What to produce: Produce an exact copy of the lines below, starting at the first and ending with the line containing "[for] loops over".

Provided entries:

(* ===== verification/Prelude.v ===== *)
(** * ChronoReply: a verification development of [src/chronoreply.py]

    ChronoReply is a Discord self-bot that sends scheduled messages.  The
    Python source has six parts that interact through one process-wide task
    list [self.tasks] (a list of dicts) and its JSON file [TASK_FILE]:

    - the time parser [parse_time_input] (lines 34-102), which turns
      ["HH:MM"], ["<hari> HH:MM"] or ["DD-MM HH:MM"] into an aware UTC
      datetime, using [datetime.now(default_tz)] as reference;
    - the recurrence calculator [ChronoReply._calculate_next_repeat]
      (lines 214-249), which computes the next firing of a daily ([harian])
      or weekly ([mingguan]) task from the wall clock of the task's zone;
    - the task store [ChronoReply._load_tasks] / [save_tasks]
      (lines 130-162), which converts [schedule_time_utc] between aware
      datetimes and the string format ["%Y%m%d%H%M"];
    - the scheduler loop [ChronoReply._scheduler_loop] (lines 175-212), which
      every 5 seconds fires the due tasks of the session user, deletes the
      one-off ones, reschedules the recurring ones with the calculator and
      saves through the store;
    - the command layer [SchedulerCog] (lines 255-464), which builds tasks
      from chat messages through the parser and the calculator, and appends
      to, filters and saves [self.tasks];
    - the process start, the [__main__] block (lines 469-489), which creates
      the file, checks the token, builds [ChronoReply()] and runs the bot,
      and [on_ready] (lines 164-173), which starts a scheduler loop task
      each time discord.py calls it: the message handlers and the loop
      tasks are coroutines of one event loop, so a handler, or a pass of
      another loop task, may run while a loop awaits [channel.send].

    Library layout (each file opens with its own summary):

    - [Prelude]: the Python exception type [PyExn], the result type [Res]
      with stdpp's monad notation, Python's [try/except] as [try_except],
      [for] loops over [Res] ([res_mapM], [res_filterM]), the hint database
      [chrono], the tactics [res_step], [res_inv], [zbool], [decide_vm] and
      [enum_range], and shared list and Z lemmas.
    - [PyStr]: the Python [str] builtins the code calls ([split()],
      [split(sep)], [lower()], [strip()], [in], [int()]), on ASCII strings.
    - [Calendar]: the semantics of Python's naive [datetime]: the proleptic
      Gregorian ordinal ([_ymd2ord], [_ord2ymd], proved mutually inverse),
      microsecond instants, [replace], [+ timedelta] with its
      [OverflowError], [weekday()].
    - [Strtime]: [strftime] and [strptime] for ["%Y%m%d%H%M"], the latter as
      CPython's regular expression with its backtracking; their round trip.
    - [Zone]: pytz zones as an initial offset and a list of UTC
      transitions, [datetime.now(tz)], [replace] and [+ timedelta] keeping
      the offset, aware comparison and [astimezone(pytz.utc)]; the zone
      database is the typeclass [TzDatabase].
    - [PyVal]: the values of a task dict and the dict as a stdpp [gmap].
    - [Store]: the task file (absent, not JSON, or a JSON document),
      [_load_tasks] and [save_tasks]; [save_tasks] returns the successive
      contents it gives the file.
    - [Parser]: [parse_time_input] with its helper [get_next_day].
    - [Recurrence]: [_calculate_next_repeat], in a section over the zone
      database.
    - [Scheduler]: one pass of the [while] loop as [tick] over the state
      [bot] (task list and file), built from [scan_one] (one iteration of
      the [for] loop), [fire] (its [try] block) and [scan]; [run] is the loop
      over a list of clock readings, stopped by an escaping exception.  The
      contract of section 4.4 of the specification, [spec_tick] over the
      abstract tasks [spec_task], with the abstraction [abs_task].
    - [Commands]: [on_message] and the handlers of [/kirim], [/ulang],
      [/daftar], [/hapus] and [/tz], written once against the typeclass
      [TaskStore] (the store operations a handler performs: read, [append],
      rebinding to a comprehension, [save_tasks]); [bot] is its first
      instance.  The class [StoreSim] states when two stores cannot be told
      apart by a handler, and [on_message_sim] proves the handlers send
      the same replies and keep related stores on related stores.  [main] and [start_bot] model the [__main__] block, and
      [step] the running bot as a transition system of messages, whole
      ticks and restarts.
    - [Interleave]: the same loop over a [heap] of Python objects (dict and
      list objects by address, the list [self.tasks] is bound to, the
      file), the second [TaskStore] instance, related to [bot] by the
      [StoreSim] instance [heap_rel_sim].  [itick] runs, during each
      [await channel.send], a batch of [event]s: the handler of a message,
      or a pass of another loop task ([solo_pass], during whose own sends
      nothing runs).  [istep] is the process as a transition system over
      [sys], the heap with the number of loop tasks [on_ready] started.

    What the theorems show.  Parser and Recurrence: every instant returned
    is strictly later than the clock reading and in UTC, and a recurring
    task's next run is at most a week away (a day for a daily task); the
    exact result of each grammar and recurrence kind; the daily recurrence
    computes what the parser computes; the error cases.  Store: [load(save
    ts) = ts] for the schedules the program computes, every loaded task
    holds a UTC whole-minute schedule whatever the file holds, and a
    record-by-record description of [_load_tasks].  Scheduler: a fired
    [once] task is delivered and removed, and the removal is saved; only
    due tasks of the user are sent, at most once per tick; schedules only
    move forward; on well-formed stores the loop never stops; and, when
    sends succeed, keys are present, ids are distinct and recomputations
    succeed, a tick refines the specification's tick ([tick_refines_spec]).
    Commands: what [/kirim], [/ulang], [/daftar] and [/hapus] do, with the
    bound on the preview of [/daftar], and every state reachable by [step]
    keeps the loop running.  Scheduler and Store together: a tick at which
    only recurring tasks are due leaves the file unchanged, so a restart
    returns the bot to its state before the tick and re-delivers.
    Interleave: when nothing runs during the sends, a pass of the loop over
    the Python objects returns, delivers what the specification's tick
    delivers and leaves the abstract tasks it computes
    ([itick_refines_spec], through [itick_quiet]: such a pass is exactly
    [tick] on the value of [self.tasks]); when the messages handled during
    the sends append nothing, the pass delivers exactly what [tick]
    delivers on the value [self.tasks] had at its start, whatever the
    handlers rebind ([hapus_during_send_delivers]); after two [on_ready]
    calls a second loop's pass inside the first loop's send delivers a due
    task at the head of the list twice ([on_ready_twice_sends_twice]); and
    the loop terminates within its fuel even though handlers append to the
    list it iterates ([itick_total]).
    Several theorems establish where the code departs from the specification
    (the findings of the project manifest): pytz's kept offset across
    daylight-saving changes, failed sends retried forever, reschedules not
    saved, recompute failures re-sending or silencing a task, one bad record
    emptying the load, the non-atomic save, a missing key ending the loop,
    colliding 8-character ids, [/kirim] reading a single word, a task with
    a [None] schedule making [/daftar] raise, a [/hapus] handled during a
    scan's send not stopping the deleted task's delivery in that scan, and
    a second [on_ready] starting a second loop that sends a due task
    again.

    Modelling choices.  Clock readings are explicit arguments (a UTC instant
    in microseconds since 0001-01-01T00:00), so that every [datetime.now]
    call of the source is a separate input; a reading is representable when
    [in_range] holds (years 1-9999, as Python's [datetime]).  The round trip
    through the file is stated for years 1000-9999, where [strftime("%Y")]
    prints four digits on every platform.  Python exceptions are values of
    [PyExn]; a bare [except:] is [try_except].  What the scheduler learns
    from Discord ([get_channel], whether [channel.send] succeeds, the clock
    inside [_calculate_next_repeat]) is an argument [obs] indexed by tick and
    by position in the task list; the events run during a tick are a queue
    of batches, one batch per [await channel.send].  The passes of other
    loops run inside a send are passes with nothing in flight, one of the
    schedules asyncio allows; a loop whose pass raised inside another's
    send stays counted in [sys], which only adds behaviours.  A handler's
    effect on the store has no [await] inside it, so it lands whole at one
    suspension point.  Every function is structurally recursive except the
    interleaved [for] loop [iscan], which takes fuel because appends
    lengthen the list it iterates; [itick_total] shows that fuel above the
    number of tasks plus the number of events of the tick is enough, and
    [istep] gives each pass that much fuel.

    Not modelled: the Discord client (login, [add_cog], [bot.start],
    [get_context], [ctx.send], the limit on a message's length), the
    [process_commands] override (it only keeps discord.ext.commands from
    dispatching, so that [on_message] routes every command, which is what
    the model assumes), printing,
    the text of replies built with [strftime] and locale names (a reply is
    a value carrying its data), and Unicode beyond ASCII (Python's [int()]
    also accepts non-ASCII decimal digits and [lower()] maps some
    non-ASCII letters to ASCII ones).  [config.py] is not in the
    repository: its values are parameters. *)

From stdpp Require Export base list strings gmap.
From Stdlib Require Export Ascii ZArith Lia.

Response to this task:
(* ===== verification/Prelude.v ===== *)
(** * ChronoReply: a verification development of [src/chronoreply.py]

    ChronoReply is a Discord self-bot that sends scheduled messages.  The
    Python source has six parts that interact through one process-wide task
    list [self.tasks] (a list of dicts) and its JSON file [TASK_FILE]:

    - the time parser [parse_time_input] (lines 34-102), which turns
      ["HH:MM"], ["<hari> HH:MM"] or ["DD-MM HH:MM"] into an aware UTC
      datetime, using [datetime.now(default_tz)] as reference;
    - the recurrence calculator [ChronoReply._calculate_next_repeat]
      (lines 214-249), which computes the next firing of a daily ([harian])
      or weekly ([mingguan]) task from the wall clock of the task's zone;
    - the task store [ChronoReply._load_tasks] / [save_tasks]
      (lines 130-162), which converts [schedule_time_utc] between aware
      datetimes and the string format ["%Y%m%d%H%M"];
    - the scheduler loop [ChronoReply._scheduler_loop] (lines 175-212), which
      every 5 seconds fires the due tasks of the session user, deletes the
      one-off ones, reschedules the recurring ones with the calculator and
      saves through the store;
    - the command layer [SchedulerCog] (lines 255-464), which builds tasks
      from chat messages through the parser and the calculator, and appends
      to, filters and saves [self.tasks];
    - the process start, the [__main__] block (lines 469-489), which creates
      the file, checks the token, builds [ChronoReply()] and runs the bot,
      and [on_ready] (lines 164-173), which starts a scheduler loop task
      each time discord.py calls it: the message handlers and the loop
      tasks are coroutines of one event loop, so a handler, or a pass of
      another loop task, may run while a loop awaits [channel.send].

    Library layout (each file opens with its own summary):

    - [Prelude]: the Python exception type [PyExn], the result type [Res]
      with stdpp's monad notation, Python's [try/except] as [try_except],
      [for] loops over [Res] ([res_mapM], [res_filterM]), the hint database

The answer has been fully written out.